== Work required ==
The line that contains "- split; [|tauto]." and all lines following it to the end of the data below: set these down exactly, and nothing besides.

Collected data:
———
Lemma ComputeTokenHolder_argmin g l e :
  l <> [] -> exists p, ComputeTokenHolder g l e = inl p /\ argmin g e l p.
Proof.
  destruct l as [|x l]; [done|]. intros _. unfold ComputeTokenHolder. simpl.
  destruct (elect_fold g e l x) as (p & -> & Hp). eauto.
Qed.

Lemma ComputeTokenHolder_inl g l e p : ComputeTokenHolder g l e = inl p -> argmin g e l p.
Proof.
  intros H. destruct (decide (l = [])) as [->|Hne]; [done|].
  destruct (ComputeTokenHolder_argmin g l e Hne) as (p' & Hp & Ha). congruence.
Qed.

Lemma ComputeTokenHolder_inr g l e err :
  ComputeTokenHolder g l e = inr err -> l = [] /\ err = ErrNoActiveView.
Proof.
  intros H. destruct (decide (l = [])) as [->|Hne]; [simpl in H; naive_solver|].
  destruct (ComputeTokenHolder_argmin g l e Hne) as (p' & Hp & Ha). congruence.
Qed.

(** Distinct candidates have distinct election hashes. *)
Definition collision_free (g : string) (e : Z) (l : list peerID) : Prop :=
  forall p q, p ∈ l -> q ∈ l -> holderHash g e p = holderHash g e q -> p = q.

Lemma argmin_unique g e l l' p q :
  collision_free g e l -> (forall x, x ∈ l <-> x ∈ l') ->
  argmin g e l p -> argmin g e l' q -> p = q.
Proof.
  intros Hc Hl [Hp1 Hp2] [Hq1 Hq2]. apply Hc; [done|by apply Hl|].
  apply bytes_ltb_total; [apply Hq2; by apply Hl|apply Hp2; by apply Hl].
Qed.

Lemma ComputeTokenHolder_ext g e l l' :
  collision_free g e l -> (forall x, x ∈ l <-> x ∈ l') ->
  ComputeTokenHolder g l e = ComputeTokenHolder g l' e.
Proof.
  intros Hc Hl. destruct (decide (l = [])) as [->|Hne].
  - destruct l' as [|x l']; [done|]. exfalso. apply (not_elem_of_nil x). apply Hl. by left.
  - assert (l' <> []) as Hne'.
    { intros ->. destruct l as [|x l]; [done|]. apply (not_elem_of_nil x). apply Hl. by left. }
    destruct (ComputeTokenHolder_argmin g l e Hne) as (p & -> & Hp).
    destruct (ComputeTokenHolder_argmin g l' e Hne') as (q & -> & Hq).
    f_equal. by eapply argmin_unique.
Qed.

(** ** Eligibility *)

Lemma elem_of_intersect p active authorized :
  p ∈ intersectPeerIDs active authorized <-> p ∈ active /\ p ∈ authorized /\ p <> "".
Proof.
  unfold intersectPeerIDs. destruct (is_empty active || is_empty authorized) eqn:E.
  - apply orb_true_iff in E as [->%is_empty_true| ->%is_empty_true]; set_solver.
  - rewrite list_elem_of_filter, elem_of_list_to_set, list_elem_of_filter. tauto.
Qed.

Lemma elem_of_filterSuspended p l (s : gset peerID) :
  p ∈ filterSuspended l s <-> p ∈ l /\ p ∉ s.
Proof.
  unfold filterSuspended. destruct (bool_decide (s = ∅)) eqn:E; simpl.
  - apply bool_decide_eq_true in E as ->. set_solver.
  - destruct l; simpl; [set_solver|]. rewrite list_elem_of_filter. tauto.
Qed.

Section Election.
Context `{PeerCodec}.

(** The batch removes [p]. *)
Definition batch_removes (batch : list BufferedProposal) (p : peerID) : Prop :=
  exists b, b ∈ batch /\ bp_Type b = ProposalRemove /\ bp_TargetPeerID b <> "" /\
            bp_TargetPeerID b = peer_String p.

Lemma elem_of_removedTargets batch t :
  t ∈ removedTargets batch <->
  exists b, b ∈ batch /\ bp_Type b = ProposalRemove /\ bp_TargetPeerID b <> "" /\ bp_TargetPeerID b = t.
Proof.
  unfold removedTargets. rewrite elem_of_list_to_set, list_elem_of_fmap.
  setoid_rewrite list_elem_of_filter. naive_solver.
Qed.

Lemma elem_of_filterRemoved p l batch :
  p ∈ filterRemovedByBatch l batch <-> p ∈ l /\ ~ batch_removes batch p.
Proof.
  unfold filterRemovedByBatch.
  assert (Hr : peer_String p ∈ removedTargets batch <-> batch_removes batch p)
    by apply elem_of_removedTargets.
  destruct l as [|x l]; [set_solver|]. destruct batch as [|b batch]; simpl.
  - split; [|tauto]. intros Hp. split; [done|]. intros (b & Hb & _). set_solver.
  - case_bool_decide as E.
    + split; [|tauto]. intros Hp. split; [done|]. rewrite <-Hr, E. set_solver.
    + rewrite list_elem_of_filter. tauto.
Qed.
———
== Answer to this task ==
  - split; [|tauto]. intros Hp. split; [done|]. intros (b & Hb & _). set_solver.
  - case_bool_decide as E.
    + split; [|tauto]. intros Hp. split; [done|]. rewrite <-Hr, E. set_solver.
    + rewrite list_elem_of_filter. tauto.
Qed.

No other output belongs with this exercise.